**Exercise description**. For the material below, return exactly the lines starting at the line containing "Lemma on_disconnect_out s" and ending at the line containing "(** ** What one event does to the stores *)", both ends included, and no others.

**Given records**.
********

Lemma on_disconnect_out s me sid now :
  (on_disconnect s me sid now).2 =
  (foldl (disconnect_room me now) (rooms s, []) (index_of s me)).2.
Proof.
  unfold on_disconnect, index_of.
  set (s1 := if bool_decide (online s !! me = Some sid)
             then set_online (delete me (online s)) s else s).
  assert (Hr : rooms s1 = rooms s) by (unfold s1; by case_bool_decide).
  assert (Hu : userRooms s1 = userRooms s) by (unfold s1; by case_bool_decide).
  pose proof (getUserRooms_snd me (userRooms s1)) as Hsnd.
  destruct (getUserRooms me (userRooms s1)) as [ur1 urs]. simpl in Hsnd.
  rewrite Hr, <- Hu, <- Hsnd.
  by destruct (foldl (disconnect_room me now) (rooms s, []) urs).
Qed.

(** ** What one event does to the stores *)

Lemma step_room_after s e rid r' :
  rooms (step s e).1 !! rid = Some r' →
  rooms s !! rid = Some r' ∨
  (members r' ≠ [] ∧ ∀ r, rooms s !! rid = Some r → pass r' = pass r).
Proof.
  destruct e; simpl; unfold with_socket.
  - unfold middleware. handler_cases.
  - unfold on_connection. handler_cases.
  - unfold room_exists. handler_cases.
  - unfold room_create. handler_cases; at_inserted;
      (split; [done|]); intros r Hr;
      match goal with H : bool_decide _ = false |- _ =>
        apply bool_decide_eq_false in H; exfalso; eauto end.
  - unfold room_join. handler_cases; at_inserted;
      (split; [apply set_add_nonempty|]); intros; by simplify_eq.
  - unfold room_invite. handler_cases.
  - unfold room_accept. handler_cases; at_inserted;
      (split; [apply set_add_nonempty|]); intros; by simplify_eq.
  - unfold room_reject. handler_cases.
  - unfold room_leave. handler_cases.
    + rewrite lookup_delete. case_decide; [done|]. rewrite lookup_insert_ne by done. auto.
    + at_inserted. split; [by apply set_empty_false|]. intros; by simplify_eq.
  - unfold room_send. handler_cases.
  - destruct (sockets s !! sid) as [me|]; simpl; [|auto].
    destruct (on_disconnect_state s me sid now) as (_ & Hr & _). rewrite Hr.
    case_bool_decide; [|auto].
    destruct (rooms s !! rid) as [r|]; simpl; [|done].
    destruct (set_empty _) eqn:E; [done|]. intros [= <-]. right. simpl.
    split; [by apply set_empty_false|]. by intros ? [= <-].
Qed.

********

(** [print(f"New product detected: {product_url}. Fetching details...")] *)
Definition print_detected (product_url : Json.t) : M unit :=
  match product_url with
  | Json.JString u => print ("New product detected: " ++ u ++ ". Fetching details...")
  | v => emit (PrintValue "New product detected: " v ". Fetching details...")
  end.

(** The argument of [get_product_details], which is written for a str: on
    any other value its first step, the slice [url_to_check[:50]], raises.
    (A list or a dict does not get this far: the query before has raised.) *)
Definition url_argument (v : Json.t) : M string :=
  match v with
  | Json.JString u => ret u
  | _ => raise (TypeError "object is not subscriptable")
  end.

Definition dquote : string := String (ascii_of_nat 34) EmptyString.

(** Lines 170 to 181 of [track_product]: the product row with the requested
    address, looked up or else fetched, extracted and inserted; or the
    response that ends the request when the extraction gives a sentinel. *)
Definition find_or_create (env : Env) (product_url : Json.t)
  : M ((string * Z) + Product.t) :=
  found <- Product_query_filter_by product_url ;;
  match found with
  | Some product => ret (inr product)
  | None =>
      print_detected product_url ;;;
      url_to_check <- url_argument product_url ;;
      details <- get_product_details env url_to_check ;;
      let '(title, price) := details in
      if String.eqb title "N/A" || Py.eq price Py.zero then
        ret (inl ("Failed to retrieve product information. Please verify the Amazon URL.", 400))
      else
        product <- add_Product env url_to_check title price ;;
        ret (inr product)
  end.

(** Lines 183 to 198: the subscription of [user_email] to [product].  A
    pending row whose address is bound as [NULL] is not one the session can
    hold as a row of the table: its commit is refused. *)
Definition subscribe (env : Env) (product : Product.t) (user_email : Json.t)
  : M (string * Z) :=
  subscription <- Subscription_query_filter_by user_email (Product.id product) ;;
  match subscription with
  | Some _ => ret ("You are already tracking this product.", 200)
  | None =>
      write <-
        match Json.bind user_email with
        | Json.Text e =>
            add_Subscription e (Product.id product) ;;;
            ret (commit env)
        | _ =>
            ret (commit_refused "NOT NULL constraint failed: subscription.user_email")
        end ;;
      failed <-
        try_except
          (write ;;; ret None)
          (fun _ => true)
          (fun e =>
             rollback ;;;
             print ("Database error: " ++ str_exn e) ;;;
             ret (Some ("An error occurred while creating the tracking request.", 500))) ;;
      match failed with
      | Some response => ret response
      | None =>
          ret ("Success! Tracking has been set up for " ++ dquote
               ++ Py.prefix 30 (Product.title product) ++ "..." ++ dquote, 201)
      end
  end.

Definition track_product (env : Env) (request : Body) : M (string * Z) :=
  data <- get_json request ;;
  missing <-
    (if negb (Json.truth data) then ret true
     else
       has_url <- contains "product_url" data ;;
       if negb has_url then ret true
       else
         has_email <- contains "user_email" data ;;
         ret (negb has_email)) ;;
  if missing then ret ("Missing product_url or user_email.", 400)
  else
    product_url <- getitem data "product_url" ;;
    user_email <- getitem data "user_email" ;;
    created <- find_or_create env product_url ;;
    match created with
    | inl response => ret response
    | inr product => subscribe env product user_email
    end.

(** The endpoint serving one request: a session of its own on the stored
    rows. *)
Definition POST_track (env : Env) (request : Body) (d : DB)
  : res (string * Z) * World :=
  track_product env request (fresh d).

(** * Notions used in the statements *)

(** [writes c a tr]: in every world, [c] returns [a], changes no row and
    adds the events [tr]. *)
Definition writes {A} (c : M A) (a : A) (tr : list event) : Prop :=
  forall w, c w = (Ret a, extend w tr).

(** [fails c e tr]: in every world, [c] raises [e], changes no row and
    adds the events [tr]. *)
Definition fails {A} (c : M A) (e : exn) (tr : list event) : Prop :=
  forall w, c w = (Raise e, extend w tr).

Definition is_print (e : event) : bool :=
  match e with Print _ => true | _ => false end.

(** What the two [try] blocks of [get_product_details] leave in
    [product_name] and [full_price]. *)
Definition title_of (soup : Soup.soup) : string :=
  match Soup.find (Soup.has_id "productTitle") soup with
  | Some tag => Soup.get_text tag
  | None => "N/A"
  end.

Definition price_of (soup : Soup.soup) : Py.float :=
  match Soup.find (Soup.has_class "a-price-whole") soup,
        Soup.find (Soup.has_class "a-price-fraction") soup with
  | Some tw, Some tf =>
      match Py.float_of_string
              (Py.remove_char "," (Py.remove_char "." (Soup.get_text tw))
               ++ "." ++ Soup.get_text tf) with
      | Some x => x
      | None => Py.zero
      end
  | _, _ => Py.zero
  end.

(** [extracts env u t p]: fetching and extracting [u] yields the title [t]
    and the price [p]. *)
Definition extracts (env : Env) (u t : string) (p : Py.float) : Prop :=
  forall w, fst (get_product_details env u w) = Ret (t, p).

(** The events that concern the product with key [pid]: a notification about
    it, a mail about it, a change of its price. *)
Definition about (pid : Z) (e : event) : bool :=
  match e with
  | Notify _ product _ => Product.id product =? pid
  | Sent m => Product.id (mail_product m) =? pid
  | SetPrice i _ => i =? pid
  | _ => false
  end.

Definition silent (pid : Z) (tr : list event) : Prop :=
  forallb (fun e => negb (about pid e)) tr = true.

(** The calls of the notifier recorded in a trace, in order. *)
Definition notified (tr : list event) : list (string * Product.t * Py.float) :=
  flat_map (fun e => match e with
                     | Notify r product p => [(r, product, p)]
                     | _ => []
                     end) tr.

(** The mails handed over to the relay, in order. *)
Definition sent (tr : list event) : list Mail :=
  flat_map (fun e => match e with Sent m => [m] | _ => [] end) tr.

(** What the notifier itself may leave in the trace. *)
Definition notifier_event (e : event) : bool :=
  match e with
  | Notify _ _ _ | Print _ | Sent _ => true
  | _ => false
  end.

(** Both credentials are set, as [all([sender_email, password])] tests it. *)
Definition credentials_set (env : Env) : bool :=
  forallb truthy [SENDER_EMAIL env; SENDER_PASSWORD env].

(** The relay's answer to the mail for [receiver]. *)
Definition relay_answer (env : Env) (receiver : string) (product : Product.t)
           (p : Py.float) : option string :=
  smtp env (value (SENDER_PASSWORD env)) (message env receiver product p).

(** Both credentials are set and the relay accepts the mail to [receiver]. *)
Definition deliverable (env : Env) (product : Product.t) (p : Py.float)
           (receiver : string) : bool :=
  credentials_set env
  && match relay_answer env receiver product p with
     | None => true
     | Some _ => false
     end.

********

**Written answer**.
Lemma on_disconnect_out s me sid now :
  (on_disconnect s me sid now).2 =
  (foldl (disconnect_room me now) (rooms s, []) (index_of s me)).2.
Proof.
  unfold on_disconnect, index_of.
  set (s1 := if bool_decide (online s !! me = Some sid)
             then set_online (delete me (online s)) s else s).
  assert (Hr : rooms s1 = rooms s) by (unfold s1; by case_bool_decide).
  assert (Hu : userRooms s1 = userRooms s) by (unfold s1; by case_bool_decide).
  pose proof (getUserRooms_snd me (userRooms s1)) as Hsnd.
  destruct (getUserRooms me (userRooms s1)) as [ur1 urs]. simpl in Hsnd.
  rewrite Hr, <- Hu, <- Hsnd.
  by destruct (foldl (disconnect_room me now) (rooms s, []) urs).
Qed.

(** ** What one event does to the stores *)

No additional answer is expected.